- **EXERCISE AIM**
Line by line, retype the material below exactly, from its first line up to and including the one holding "else match content with".

+++ EXERCISE DATA +++

(** ** Items and responses *)

Record Item : Type := mkItem {
  id : JsVal;
  ts : JsVal;
  source : JsVal;
  title : JsVal;
  summary : JsVal;
  severity : JsVal;
  links : JsVal;
  lat : JsVal;
  lng : JsVal
}.

(** [const item = (o) => ({ ... })] *)
Definition item (o : JsVal) : Result Item :=
  id' <- get o "id" ;;
  ts' <- get o "ts" ;;
  source' <- get o "source" ;;
  title' <- get o "title" ;;
  summary' <- get o "summary" ;;
  severity' <- get o "severity" ;;
  links' <- get o "links" ;;
  lat' <- get o "lat" ;;
  lng' <- get o "lng" ;;
  Ok {| id := id'; ts := ts'; source := source';
        title := title'; summary := summary';
        severity := js_coalesce severity' (JNum 3);
        links := js_or links' (JArr []);
        lat := lat'; lng := lng' |}.

(** What the client receives: the status line and the JSON array. *)
Record HttpResponse : Type := mkResponse {
  status : Z;
  body : list Item
}.

(** [res.json(out)]: Express answers with status 200 unless told
    otherwise, and no handler sets a status. *)
Definition res_json (out : list Item) : HttpResponse :=
  {| status := 200; body := out |}.

(** [try { ...; res.json(out) } catch (e) { res.json([]) }] *)
Definition try_catch (r : Result (list Item)) : HttpResponse :=
  match r with
  | Ok out => res_json out
  | Throw _ => res_json []
  end.

(** ** The bounded fetcher *)

Record Request : Type := mkRequest {
  url : string;
  method : string;
  headers : list (string * string);
  payload : option JsVal   (* the object handed to [JSON.stringify] *)
}.

(** What one outbound call meets.  [B] is the body as the fetcher's caller
    reads it: for [res.json()] the parsed value, or [None] when the body is
    not JSON; for [res.text()] the text. *)
Inductive Upstream (B : Type) : Type :=
| NetworkFailure
| TimedOut
| Response (code : Z) (content : B).
Arguments NetworkFailure {B}.
Arguments TimedOut {B}.
Arguments Response {B} code content.

(** [res.ok] *)
Definition res_ok (code : Z) : bool := ((200 <=? code) && (code <=? 299))%bool.

(** [async function getJson(url, init = {})] *)
Definition getJson (up : Upstream (option JsVal)) : Result JsVal :=
  match up with
  | NetworkFailure => Throw FetchError
  | TimedOut => Throw AbortError
  | Response code content =>
      if negb (res_ok code) then Throw (HttpError code)
      else match content with
           | Some v => Ok v
           | None => Throw SyntaxError
           end
  end.

(** [async function getText(url, init = {})] *)
Definition getText (up : Upstream string) : Result string :=
  match up with
  | NetworkFailure => Throw FetchError
  | TimedOut => Throw AbortError
  | Response code content =>
      if negb (res_ok code) then Throw (HttpError code) else Ok content
  end.

(** ** The allowed origins and the CORS callback *)

Definition is_comma (c : ascii) : bool := Ascii.eqb c ",".

(** [s.split(",")]: the pieces between commas; the empty string has one
    (empty) piece. *)
Fixpoint split_comma (s : string) : list string :=
  match s with
  | EmptyString => [EmptyString]
  | String c r =>
      if is_comma c then EmptyString :: split_comma r
      else match split_comma r with
           | h :: t => String c h :: t
           | [] => [String c EmptyString]
           end
  end.







(** ** Sample upstream documents and stand-ins for the external parsers

    Used where a statement is run on a concrete input. *)

Definition epoch_dates : string -> option Z := fun _ => Some 0.

Definition rss_entry (t d p : string) : JsVal :=
  JObj [("title", JArr [JStr t]); ("description", JArr [JStr d]);
        ("link", JArr [JStr "https://travel.state.gov/a"]);
        ("pubDate", JArr [JStr p])].

Definition rss_feed (entries : list JsVal) : JsVal :=
  JObj [("rss", JObj [("channel", JArr [JObj [("item", JArr entries)]])])].

Definition sa_entry : JsVal :=
  rss_entry "South Africa - Level 2" "<p>Exercise increased caution</p>"
            "Mon, 06 Jan 2025 00:00:00 GMT".

Definition other_entry : JsVal :=
  rss_entry "France - Level 2" "<p>Exercise increased caution</p>"
            "Mon, 06 Jan 2025 00:00:00 GMT".

Definition bad_date_entry : JsVal :=
  rss_entry "SOUTH AFRICA travel advisory" "" "not a date".

Definition feed_8_3 : JsVal :=
  rss_feed [other_entry; sa_entry; other_entry; other_entry; sa_entry;
            other_entry; sa_entry; other_entry].


Definition always_feed (j : JsVal) : string -> Result JsVal := fun _ => Ok j.

Definition rw_bare_report : JsVal :=
  JObj [("data", JArr [JObj [("id", JStr "4101"); ("fields", JObj [])]])].


Definition riot_article : JsVal :=
  JObj [("url", JStr "https://news.example/riot");
        ("title", JStr "Riot in Durban");
        ("seendate", JStr "20250106T000000Z");
        ("domain", JStr "news.example")].

Definition gdelt_doc : JsVal := JObj [("articles", JArr [riot_article])].

Section Service.

(** [parseStringPromise] of xml2js: the tree of a document, or a rejection. *)
Variable parseXml : string -> Result JsVal.

(** [Date.parse]: the time value of a date string, [None] ([NaN]) when the
    string is not recognised. *)
Variable Date_parse : string -> option Z.

(** The time value of [new Date(v)] for one argument. *)
Definition Date_new (v : JsVal) : option Z :=
  match v with
  | JStr s => Date_parse s
  | JNum n => TimeClip n
  | JBool b => Some (if b then 1 else 0)
  | JNull => Some 0
  | JUndefined => None
  | JArr _ | JObj _ => Date_parse (ToString v)
  end.

(** [new Date(v || Date.now()).toISOString()]: [toISOString] throws a
    [RangeError] on an invalid date.  [now] is the clock reading. *)
Definition date_iso (now : Z) (v : JsVal) : Result string :=
  if truthy v then
    match Date_new v with
    | Some t => Ok (toISOString t)
    | None => Throw RangeError
    end
  else Ok (toISOString now).

(** *** [GET /v1/gov/uk/za] *)

Definition gov_uk_request : Request :=
  {| url := "https://www.gov.uk/api/content/foreign-travel-advice/south-africa";
     method := "GET";
     headers := [("Accept", "application/json")];
     payload := None |}.

Definition gov_uk_adapt (now : Z) (data : JsVal) : Result (list Item) :=
  let d := js_or (optget data "details") (JObj []) in
  latest <- get d "latest_update" ;;
  published <- get (js_or latest (JObj [])) "published" ;;
  change <- js_or_else published
              (updated <- get data "public_updated_at" ;;
               Ok (js_or updated (JStr (toISOString now)))) ;;
  change_description <- get d "change_description" ;;
  summary0 <- get d "summary" ;;
  out <- item (JObj [("id", JStr "govuk:za");
                     ("ts", change);
                     ("source", JStr "gov.uk");
                     ("title", JStr "UK travel advice – South Africa");
                     ("summary", js_or (js_or change_description summary0)
                                       (JStr "Travel advice"));
                     ("severity", JNum 3);
                     ("links", JArr [JStr "https://www.gov.uk/foreign-travel-advice/south-africa"])]) ;;
  Ok [out].

Definition gov_uk_za (now : Z) (net : Request -> Upstream (option JsVal))
  : HttpResponse :=
  try_catch (data <- getJson (net gov_uk_request) ;; gov_uk_adapt now data).

(** *** [GET /v1/us/travel] *)

Definition us_travel_request : Request :=
  {| url := "https://travel.state.gov/content/travel/en/traveladvisories/traveladvisories.rss";
     method := "GET"; headers := []; payload := None |}.

(** The callback of [filter]. *)
Definition mentions_south_africa (x : JsVal) : Result bool :=
  t <- get x "title" ;;
  title' <- as_string (js_or (optget t "0") (JStr "")) ;;
  d <- get x "description" ;;
  descr <- as_string (js_or (optget d "0") (JStr "")) ;;
  Ok (includes (toLowerCase title') "south africa"
      || includes (toLowerCase descr) "south africa")%bool.

(** The callback of [map]. *)
Definition us_travel_item (now : Z) (x : JsVal) : Result Item :=
  guid <- get x "guid" ;;
  link <- get x "link" ;;
  t <- get x "title" ;;
  pubDate <- get x "pubDate" ;;
  iso <- date_iso now (optget pubDate "0") ;;
  d <- get x "description" ;;
  descr <- as_string (js_or (optget d "0") (JStr "")) ;;
  item (JObj [("id", JStr ("us:travel:" ++
                 ToString (js_or (js_or (optget (optget guid "0") "_")
                                        (optget link "0"))
                                 (optget t "0"))));
              ("ts", JStr iso);
              ("source", JStr "travel.state.gov");
              ("title", js_or (optget t "0") (JStr "US Travel Advisory"));
              ("summary", JStr (slice0 280 (strip_tags descr)));
              ("severity", JNum 3);
              ("links", JArr [js_or (optget link "0") (JStr "https://travel.state.gov")])]).

Definition us_travel_adapt (now : Z) (j : JsVal) : Result (list Item) :=
  entries <- as_array
    (js_or (optget (optget (optget (optget j "rss") "channel") "0") "item")
           (JArr [])) ;;
  kept <- filterM mentions_south_africa entries ;;
  items <- mapM (us_travel_item now) kept ;;
  Ok (firstn 5 items).

Definition us_travel (now : Z) (net : Request -> Upstream string) : HttpResponse :=
  try_catch (xml <- getText (net us_travel_request) ;;
             j <- parseXml xml ;;
             us_travel_adapt now j).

+++

- **RESULT OF THIS TASK**
(** ** Items and responses *)

Record Item : Type := mkItem {
  id : JsVal;
  ts : JsVal;
  source : JsVal;
  title : JsVal;
  summary : JsVal;
  severity : JsVal;
  links : JsVal;
  lat : JsVal;
  lng : JsVal
}.

(** [const item = (o) => ({ ... })] *)
Definition item (o : JsVal) : Result Item :=
  id' <- get o "id" ;;
  ts' <- get o "ts" ;;
  source' <- get o "source" ;;
  title' <- get o "title" ;;
  summary' <- get o "summary" ;;
  severity' <- get o "severity" ;;
  links' <- get o "links" ;;
  lat' <- get o "lat" ;;
  lng' <- get o "lng" ;;
  Ok {| id := id'; ts := ts'; source := source';
        title := title'; summary := summary';
        severity := js_coalesce severity' (JNum 3);
        links := js_or links' (JArr []);
        lat := lat'; lng := lng' |}.

(** What the client receives: the status line and the JSON array. *)
Record HttpResponse : Type := mkResponse {
  status : Z;
  body : list Item
}.

(** [res.json(out)]: Express answers with status 200 unless told
    otherwise, and no handler sets a status. *)
Definition res_json (out : list Item) : HttpResponse :=
  {| status := 200; body := out |}.

(** [try { ...; res.json(out) } catch (e) { res.json([]) }] *)
Definition try_catch (r : Result (list Item)) : HttpResponse :=
  match r with
  | Ok out => res_json out
  | Throw _ => res_json []
  end.

(** ** The bounded fetcher *)

Record Request : Type := mkRequest {
  url : string;
  method : string;
  headers : list (string * string);
  payload : option JsVal   (* the object handed to [JSON.stringify] *)
}.

(** What one outbound call meets.  [B] is the body as the fetcher's caller
    reads it: for [res.json()] the parsed value, or [None] when the body is
    not JSON; for [res.text()] the text. *)
Inductive Upstream (B : Type) : Type :=
| NetworkFailure
| TimedOut
| Response (code : Z) (content : B).
Arguments NetworkFailure {B}.
Arguments TimedOut {B}.
Arguments Response {B} code content.

(** [res.ok] *)
Definition res_ok (code : Z) : bool := ((200 <=? code) && (code <=? 299))%bool.

(** [async function getJson(url, init = {})] *)
Definition getJson (up : Upstream (option JsVal)) : Result JsVal :=
  match up with
  | NetworkFailure => Throw FetchError
  | TimedOut => Throw AbortError
  | Response code content =>
      if negb (res_ok code) then Throw (HttpError code)
      else match content with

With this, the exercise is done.